Ein und derselbe Läufer kann auf der Straße pronierend und auf Trails neutral sein, weil das unebene Terrain den Fuß zwingt, sich ständig anzupassen. Zwei unterschiedliche Paare auszuwählen, eines für die Straße und eines für den Trail, ermöglicht es, den Halt an jeden Kontext anzupassen.

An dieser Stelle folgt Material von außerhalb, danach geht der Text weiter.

(** A column against itself: missing when it is constant, 1 otherwise. *)
Lemma pearson_diag x : pearson x x = RNaN ∨ pearson x x = RSqrt 1 1.
Proof.
  unfold pearson. set (ps := pairwise x x).
  assert (ps.*2 = ps.*1) as Hps.
  { unfold ps, pairwise. induction x as [|a x IH]; [done|]. csimpl.
    destruct (num_value a); csimpl; by rewrite ?IH. }
  assert (dev_sum ps = sq_dev_sum ps.*1) as Hdev.
  { rewrite dev_sum_devs, sq_dev_sum_fst. unfold devs. rewrite Hps.
    rewrite <-!list_fmap_compose. f_equal. apply list_fmap_ext. intros i p Hp. simpl.
    assert (p.2 = p.1) as ->; [|done].
    apply (f_equal (.!! i)) in Hps. rewrite !list_lookup_fmap, Hp in Hps. by simplify_eq/=. }
  rewrite Hps, Hdev. set (v := sq_dev_sum ps.*1).
  destruct (Qeq_bool (v * v) 0) eqn:Hd; [by left|right].
  apply Qeq_bool_neq in Hd. pose proof (sq_dev_sum_nonneg ps.*1) as Hv. fold v in Hv.
  assert (0 < v) as Hpos by (apply Qle_lteq in Hv as [?|He]; [done|destruct Hd; rewrite <-He; ring]).
  f_equal.
  - unfold Qlt in Hpos. simpl in Hpos. apply Z.sgn_pos. lia.
  - apply (Qred_complete _ 1). field. lra.
Qed.
End pearson_lemmas.

(** ** The sign and the textbook form of the coefficient *)
Section sign.
Implicit Types (q r a b : Q) (ps : list (Q * Q)) (l xs : list Q).
Local Open Scope Q_scope.

Lemma Qsign_spec q :
  (0 < q ∧ Qsign q = 1%Z) ∨ (q == 0 ∧ Qsign q = 0%Z) ∨ (q < 0 ∧ Qsign q = (-1)%Z).
Proof.
  unfold Qsign, Qlt, Qeq. simpl. rewrite !Z.mul_1_r.
  destruct (Z.sgn_spec (Qnum q)) as [[? ->]|[[? ->]|[? ->]]]; [left|right; left|right; right]; lia.
Qed.

#[global] Instance Qsign_proper : Proper (Qeq ==> eq) Qsign.
Proof.
  intros r q Hpq.
  destruct (Qsign_spec r) as [[? ->]|[[? ->]|[? ->]]],
    (Qsign_spec q) as [[? ->]|[[? ->]|[? ->]]]; try done; lra.
Qed.

Lemma Qsign_mult_pos a q : 0 < a → Qsign (a * q) = Qsign q.
Proof.
  intros Ha.
  destruct (Qsign_spec (a * q)) as [[? ->]|[[? ->]|[? ->]]],
    (Qsign_spec q) as [[? ->]|[[? ->]|[? ->]]]; try done; nra.
Qed.

Lemma Qsign_mult_pos_r a q : 0 < a → Qsign (q * a) = Qsign q.
Proof. intros Ha. rewrite <-(Qsign_mult_pos a q Ha). apply Qsign_proper. ring. Qed.

Lemma inject_Z_length_cons {A} (x : A) (k : list A) :
  inject_Z (Z.of_nat (length (x :: k))) == 1 + inject_Z (Z.of_nat (length k)).
Proof. cbn [length]. rewrite Nat2Z.inj_succ, <-Z.add_1_l, inject_Z_plus. reflexivity. Qed.

Lemma inject_Z_length_pos {A} (k : list A) : k ≠ [] → 0 < inject_Z (Z.of_nat (length k)).
Proof. destruct k; [done|]. intros _. rewrite inject_Z_length_cons.
  assert (0 <= inject_Z (Z.of_nat (length k))); [|lra].
  change 0 with (inject_Z 0). rewrite <-Zle_Qle. lia. Qed.

(** The sum of the products of the deviations from two constants. *)
Lemma Qsum_deviations a b ps :
  Qsum ((λ p, (p.1 - a) * (p.2 - b)) <$> ps) ==
  Qsum ((λ p, p.1 * p.2) <$> ps) - a * Qsum ps.*2 - b * Qsum ps.*1 +
  inject_Z (Z.of_nat (length ps)) * a * b.
Proof.
  induction ps as [|[x y] ps IH]; [simpl; ring|].
  rewrite inject_Z_length_cons. csimpl. rewrite IH. ring.
Qed.

(** The classical form of the covariance: [n] times the sum of the products
    of the deviations from the means is [n Σxy - Σx Σy]. *)
Lemma dev_sum_cross_sum ps :
  inject_Z (Z.of_nat (length ps)) * dev_sum ps == cross_sum ps.
Proof.
  destruct (decide (ps = [])) as [->|Hps]; [unfold cross_sum, dev_sum; simpl; ring|].
  unfold dev_sum, cross_sum. rewrite Qsum_deviations.
  assert (ps.*1 ≠ []) as H1 by (by destruct ps).
  assert (ps.*2 ≠ []) as H2 by (by destruct ps).
  pose proof (Qmean_spec _ H1) as Hx. pose proof (Qmean_spec _ H2) as Hy.
  rewrite !length_fmap in *. rewrite <-Hx, <-Hy. ring.
Qed.

Lemma dev_sum_sign ps : Qsign (dev_sum ps) = Qsign (cross_sum ps).
Proof.
  destruct (decide (ps = [])) as [->|Hps]; [done|].
  rewrite <-dev_sum_cross_sum. symmetry. by apply Qsign_mult_pos, inject_Z_length_pos.
Qed.

Lemma sq_dev_sum_cross_sum l :
  inject_Z (Z.of_nat (length l)) * sq_dev_sum l ==
  inject_Z (Z.of_nat (length l)) * Qsum ((λ x, x * x) <$> l) - Qsum l * Qsum l.
Proof.
  unfold sq_dev_sum. rewrite zip_diag.
  rewrite <-(length_fmap (λ x, (x, x)) l) at 1. rewrite dev_sum_cross_sum.
  unfold cross_sum. rewrite <-!list_fmap_compose, length_fmap.
  change (fst ∘ _) with (@id Q). change (snd ∘ _) with (@id Q).
  by rewrite !list_fmap_id.
Qed.

(** The sums of the image of a list under [x ↦ a x + b]. *)
Lemma Qsum_affine a b l :
  Qsum ((λ x, a * x + b) <$> l) == a * Qsum l + inject_Z (Z.of_nat (length l)) * b.
Proof.
  induction l as [|x l IH]; [simpl; ring|].
  rewrite inject_Z_length_cons. csimpl. rewrite IH. ring.
Qed.

Lemma Qsum_affine_cross a b l :
  Qsum ((λ x, x * (a * x + b)) <$> l) == a * Qsum ((λ x, x * x) <$> l) + b * Qsum l.
Proof. induction l as [|x l IH]; csimpl; [ring|]. rewrite IH. ring. Qed.

Lemma Qsum_affine_square a b l :
  Qsum ((λ x, (a * x + b) * (a * x + b)) <$> l) ==
  a * a * Qsum ((λ x, x * x) <$> l) + 2 * a * b * Qsum l +
  inject_Z (Z.of_nat (length l)) * b * b.
Proof.
  induction l as [|x l IH]; [simpl; ring|].
  rewrite inject_Z_length_cons. csimpl. rewrite IH. ring.
Qed.

(** The deviation sums of a column and its image under [x ↦ a x + b]. *)
Lemma dev_sum_affine a b l :
  dev_sum ((λ x, (x, a * x + b)) <$> l) == a * sq_dev_sum l.
Proof.
  destruct (decide (l = [])) as [->|Hl]; [unfold sq_dev_sum, dev_sum; simpl; ring|].
  pose proof (inject_Z_length_pos l Hl) as Hn.
  apply (Qmult_inj_l _ _ (inject_Z (Z.of_nat (length l)))); [lra|].
  rewrite <-(length_fmap (λ x, (x, a * x + b)) l) at 1. rewrite dev_sum_cross_sum.
  transitivity (a * (inject_Z (Z.of_nat (length l)) * sq_dev_sum l)); [|ring].
  rewrite sq_dev_sum_cross_sum. unfold cross_sum.
  rewrite <-!list_fmap_compose, length_fmap, list_fmap_id.
  change (Qsum ((snd ∘ _) <$> l)) with (Qsum ((λ x, a * x + b) <$> l)).
  change (Qsum (_ <$> l)) with (Qsum ((λ x, x * (a * x + b)) <$> l)) at 1.
  rewrite Qsum_affine, Qsum_affine_cross. ring.
Qed.

Lemma sq_dev_sum_affine a b l :
  sq_dev_sum ((λ x, a * x + b) <$> l) == a * a * sq_dev_sum l.
Proof.
  destruct (decide (l = [])) as [->|Hl]; [unfold sq_dev_sum, dev_sum; simpl; ring|].
  pose proof (inject_Z_length_pos l Hl) as Hn.
  apply (Qmult_inj_l _ _ (inject_Z (Z.of_nat (length l)))); [lra|].
  transitivity (a * a * (inject_Z (Z.of_nat (length l)) * sq_dev_sum l)); [|ring].
  rewrite <-(length_fmap (λ x, a * x + b) l) at 1.
  rewrite !sq_dev_sum_cross_sum, <-!list_fmap_compose, length_fmap.
  change (Qsum (_ <$> l)) with (Qsum ((λ x, (a * x + b) * (a * x + b)) <$> l)) at 1.
  rewrite Qsum_affine_square, Qsum_affine. ring.
Qed.

Lemma pairwise_floats (l k : list Q) :
  pairwise (CFloat <$> l) (CFloat <$> k) = zip l k.
Proof.
  unfold pairwise. revert k; induction l as [|x l IH]; intros [|y k]; csimpl; try done.
  by rewrite IH.
Qed.

Lemma Qsum_nonneg_zero l :
  Forall (λ x, 0 <= x) l → Qsum l == 0 → Forall (λ x, x == 0) l.
Proof.
  induction 1 as [|x l Hx Hl IH]; [done|]. simpl. intros Hs.
  pose proof (Qsum_nonneg l Hl). constructor; [lra|]. apply IH. lra.
Qed.

(** A column whose squared deviations sum to zero is constant. *)
Lemma sq_dev_sum_zero l x y : sq_dev_sum l == 0 → x ∈ l → y ∈ l → x == y.
Proof.
  rewrite <-(list_fmap_id l) at 1. rewrite sq_dev_sum_fmap. intros Hs Hx Hy.
  apply Qsum_nonneg_zero in Hs.
  - rewrite Forall_fmap, Forall_forall in Hs.
    pose proof (Hs x Hx) as Hx0. pose proof (Hs y Hy) as Hy0. simpl in Hx0, Hy0.
    clear Hs. unfold id in *. set (m := Qmean _) in *. clearbody m.
    apply Qmult_integral in Hx0, Hy0. destruct Hx0, Hy0; lra.
  - apply Forall_fmap, Forall_true. intros z. simpl. set (t := _ - _). nra.
Qed.

(** The sign and the square of a coefficient, in the textbook form. *)
Lemma pearson_cross_sum (x y : list cell) s q :
  pearson x y = RSqrt s q →
  let ps := pairwise x y in
  s = Qsign (cross_sum ps) ∧
  q * (cross_sum (zip ps.*1 ps.*1) * cross_sum (zip ps.*2 ps.*2)) ==
    cross_sum ps * cross_sum ps.
Proof.
  unfold pearson. set (ps := pairwise x y). cbv zeta.
  destruct (Qeq_bool _ 0) eqn:Hd; [done|]. intros [= <- <-].
  apply Qeq_bool_neq in Hd. split; [apply dev_sum_sign|].
  rewrite Qred_correct, <-!dev_sum_cross_sum.
  rewrite !length_zip_with, !length_fmap, !Nat.min_id.
  fold (sq_dev_sum ps.*1) (sq_dev_sum ps.*2). field.
  split; intros He; apply Hd; rewrite He; ring.
Qed.
End sign.
Lemma b64_roundtrip_2 a b :
  b64decode (b64encode (String a (String b EmptyString))) = Some (String a (String b EmptyString)).
Proof.
  destruct a as [a0 a1 a2 a3 a4 a5 a6 a7], b as [b0 b1 b2 b3 b4 b5 b6 b7].
  cbn [b64encode b64decode]. rewrite !b64_bits_sextet. cbn [mbind option_bind].
  rewrite decide_False by apply sextet_not_pad. rewrite ?b64_bits_sextet.
  cbn [mbind option_bind]. by rewrite decide_True, decide_True.
Qed.

Lemma b64encode_length_group a b c s :
  String.length (b64encode (String a (String b (String c s)))) =
  4 + String.length (b64encode s).
Proof. by destruct a, b, c. Qed.
End base64.

Section base64_encoding.
Implicit Types (s : string).

Lemma b64decode_b64encode s : b64decode (b64encode s) = Some s.
Proof.
  induction s as [|a|a b|a b c s IH] using string_ind3;
    [done|apply b64_roundtrip_1|apply b64_roundtrip_2|].
  destruct (b64encode_group a b c s) as (c1 & c2 & c3 & c4 & -> & ->).
  by rewrite IH.
Qed.

Lemma b64encode_length s :
  String.length (b64encode s) = 4 * ((String.length s + 2) / 3).
Proof.
  induction s as [|a|a b|a b c s IH] using string_ind3;
    [done|by destruct a|by destruct a, b|].
  rewrite b64encode_length_group, IH. cbn [String.length].
  replace (S (S (S (String.length s))) + 2) with (String.length s + 2 + 1 * 3) by lia.
  rewrite Nat.div_add by done. lia.
Qed.

Lemma sextet_alphabet (b5 b4 b3 b2 b1 b0 : bool) :
  b64_alphabet (sextet b5 b4 b3 b2 b1 b0) = true.
Proof. by destruct b5, b4, b3, b2, b1, b0. Qed.

Lemma b64encode_alphabet s : str_all b64_alphabet (b64encode s) = true.
Proof.
  induction s as [|a|a b|a b c s IH] using string_ind3; [done|..].
  - destruct a. cbn [b64encode str_all]. by rewrite !sextet_alphabet.
  - destruct a, b. cbn [b64encode str_all]. by rewrite !sextet_alphabet.
  - destruct a, b, c. cbn [b64encode str_all]. by rewrite !sextet_alphabet, IH.
Qed.
End base64_encoding.

(** C10: base64 loses nothing: decoding the encoded text gives the text
    back, for every byte string; the encoded text is written in the
    alphabet of RFC 4648 and its padding character, and has four characters
    for every three bytes, the last group padded. *)
Theorem b64_roundtrip (s : string) :
  b64decode (b64encode s) = Some s ∧
  str_all b64_alphabet (b64encode s) = true ∧
  String.length (b64encode s) = 4 * ((String.length s + 2) / 3).
Proof.
  split_and!; [apply b64decode_b64encode|apply b64encode_alphabet|apply b64encode_length].
Qed.
(* ===== verification/Charts.v ===== *)
(** * Charts: the chart selector

    Lines 66-153 of [src/eda.py]: the radio button over six chart kinds and
    the [if]/[elif] chain that draws the chosen chart from the filtered
    table.  Each branch is a run ([Streamlit.app]): a header, then a figure
    or a line of text when the columns or the numeric data it needs are
    missing.  The box-plot branch assigns to the filtered table (line 93),
    so every branch takes the table and returns it as the branch leaves
    it. *)

From S2P Require Import Prelude PyStr Frame Cleaner Loader Filter Stats Corr Streamlit.

(** ** The selector (lines 67-71) *)

Definition visualization_options : list string :=
  ["Intercorrelation Heatmap"; "Box Plot by Team"; "Top 10 Players by Points";
   "Points vs. Assists"; "Average Points by Age"; "Points by Team"].

(** [st.sidebar.radio(label, options)]: the option chosen, the first option
    at the start. *)
Definition radio (options : list string) (choice : option string) : option string :=
  selectbox options choice.

(** ** The branches *)
Section branches.
Context {np : NumParser}.

(** Lines 75-86 *)
Definition heatmap_branch (df : DataFrame) : app DataFrame :=
  emit (Header "Intercorrelation Matrix Heatmap");;
  let numeric_df := select_dtypes_number df in
  if negb (frame_empty numeric_df) then
    let corr := corr numeric_df in
    mask ← lift (triu_mask corr);
    p ← lift (sns_heatmap corr mask 1 true true "coolwarm");
    emit (Pyplot (mkFigure (7, 5) p None None
                    "Correlation Heatmap of Numeric Metrics" None));;
    mret df
  else
    emit (Write "No numeric data available for correlation.");;
    mret df.

(** Lines 92-102: the body of the loop, for one metric. *)
Definition boxplot_metric (metric : string) (df : DataFrame) : app DataFrame :=
  if has_column metric df then
    s ← lift (getitem metric df);
    let df := setitem metric (to_numeric s) df in
    p ← lift (sns_xy Boxplot "team" metric df);
    emit (Pyplot (mkFigure (12, 6) p (Some "Team") (Some metric)
                    ("Box Plot of " +:+ metric +:+ " by Team") (Some 90%Z)));;
    mret df
  else
    emit (Write ("Metric '" +:+ metric +:+ "' is not available in the dataset."));;
    mret df.

(** Line 90 *)
Definition metrics : list string := ["pts"; "reb"; "ast"].

(** Lines 89-102 *)
Definition boxplot_branch (df : DataFrame) : app DataFrame :=
  emit (Header "Box Plot by Team");;
  for_each boxplot_metric metrics df.

(** Lines 105-115 *)
Definition top10_branch (df : DataFrame) : app DataFrame :=
  emit (Header "Top 10 Players by Points Scored");;
  if has_column "pts" df && has_column "player" df then
    top_players ← lift (nlargest 10 "pts" df ≫= select_columns ["player"; "pts"]);
    p ← lift (sns_xy Barplot "pts" "player" top_players);
    emit (Pyplot (mkFigure (12, 8) p (Some "Points") (Some "Player")
                    "Top 10 Players by Points Scored" None));;
    mret df
  else
    emit (Write "The 'pts' or 'player' column is missing in the dataset.");;
    mret df.

(** Lines 118-127 *)
Definition scatter_branch (df : DataFrame) : app DataFrame :=
  emit (Header "Points vs. Assists");;
  if has_column "pts" df && has_column "ast" df then
    p ← lift (sns_xy Scatterplot "pts" "ast" df);
    emit (Pyplot (mkFigure (10, 6) p (Some "Points") (Some "Assists")
                    "Points vs. Assists" None));;
    mret df
  else
    emit (Write "The 'pts' or 'ast' columns are missing in the dataset.");;
    mret df.

(** Lines 130-140 *)
Definition age_branch (df : DataFrame) : app DataFrame :=
  emit (Header "Average Points Scored by Age");;
  if has_column "age" df && has_column "pts" df then
    age_points ← lift (groupby_mean "age" "pts" df);
    p ← lift (sns_xy Lineplot "age" "pts" age_points);
    emit (Pyplot (mkFigure (10, 6) p (Some "Age") (Some "Average Points")
                    "Average Points Scored by Age" None));;
    mret df
  else
    emit (Write "The 'age' or 'pts' columns are missing in the dataset.");;
    mret df.

(** Lines 143-153 *)
Definition team_branch (df : DataFrame) : app DataFrame :=
  emit (Header "Points Scored by Team");;
  if has_column "pts" df && has_column "team" df then
    p ← lift (sns_xy Boxplot "team" "pts" df);
    emit (Pyplot (mkFigure (12, 6) p (Some "Team") (Some "Points")
                    "Points Scored by Team" (Some 90%Z)));;
    mret df
  else
    emit (Write "The 'pts' or 'team' columns are missing in the dataset.");;
    mret df.

(** Lines 74-153: the [if]/[elif] chain on the value of the radio button. *)
Definition chart (visualization : option string) (df : DataFrame) : app DataFrame :=
  if decide (visualization = Some "Intercorrelation Heatmap") then heatmap_branch df
  else if decide (visualization = Some "Box Plot by Team") then boxplot_branch df
  else if decide (visualization = Some "Top 10 Players by Points") then top10_branch df
  else if decide (visualization = Some "Points vs. Assists") then scatter_branch df
  else if decide (visualization = Some "Average Points by Age") then age_branch df
  else if decide (visualization = Some "Points by Team") then team_branch df
  else mret df.

(** Lines 67-153 *)
Definition chart_stage (choice : option string) (df : DataFrame) : app DataFrame :=
  emit (SidebarHeader "Visualizations");;
  emit (SidebarRadio "Select a visualization:" visualization_options);;
  chart (radio visualization_options choice) df.
End branches.

(** ** What a branch promises

    Every branch but the box plots has one shape: a header, then one figure
    when its guard holds and a line of text when it does not; building the
    figure may raise. *)
Definition guarded_plot (header text : string) (guard : bool)
    (fig : result Figure) (df : DataFrame) : app DataFrame :=
  emit (Header header);;
  if guard then f ← lift fig; emit (Pyplot f);; mret df
  else emit (Write text);; mret df.

(** The page of a branch whose guard fails. *)
Definition fallback (header text : string) (df : DataFrame) : app DataFrame :=
  ([Header header; Write text], Ok df).

(** The figures of the four branches that plot two columns. *)
Definition top10_figure (df : DataFrame) : result Figure :=
  top_players ← nlargest 10 "pts" df ≫= select_columns ["player"; "pts"];
  p ← sns_xy Barplot "pts" "player" top_players;
  mret (mkFigure (12, 8) p (Some "Points") (Some "Player")
          "Top 10 Players by Points Scored" None).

Der Verschleiß der Sohle ist ein oft ignorierter Indikator für den Austausch. Wenn der Schaum der Zwischensohle seine Rücksprungfähigkeit verliert und das Muster der Außensohle abgenutzt ist, erfüllt der Schuh nicht mehr seine Dämpfungs- oder Stabilisationsfunktion. Weiterhin mit einem abgenutzten Paar zu laufen, hebt die Vorteile der ursprünglichen Wahl auf, unabhängig von der Gangartkategorie.
Praktische Methode zur Bewertung des Zustands seiner Laufschuhe
- Den Schuh auf eine ebene Fläche stellen und beobachten, ob er sich zur Seite neigt: Eine sichtbare Absenkung signalisiert eine Verformung des Schaums.
- Die Zwischensohle mit dem Daumen drücken: Wenn sie nicht schnell in ihre Form zurückkehrt, ist die Dämpfung beeinträchtigt.
- Den Verschleiß der inneren und äußeren Kante vergleichen: Eine ausgeprägte Asymmetrie bestätigt den Gangtyp und zeigt an, dass der Schuh so viel wie möglich kompensiert hat.
Die Wahl eines Laufschuhs sollte auf einer Vielzahl von Kriterien (Komfort, Drop, Dämpfung, Terrain, Breite) basieren, anstatt nur auf dem Etikett für Pronation oder Supination. Neueste biomechanische Daten weisen in diese Richtung: Der beste Schuh ist der, in dem sich der Fuß stabil anfühlt, nicht der, den ein Kategorisierungsalgorithmus ausgewählt hat.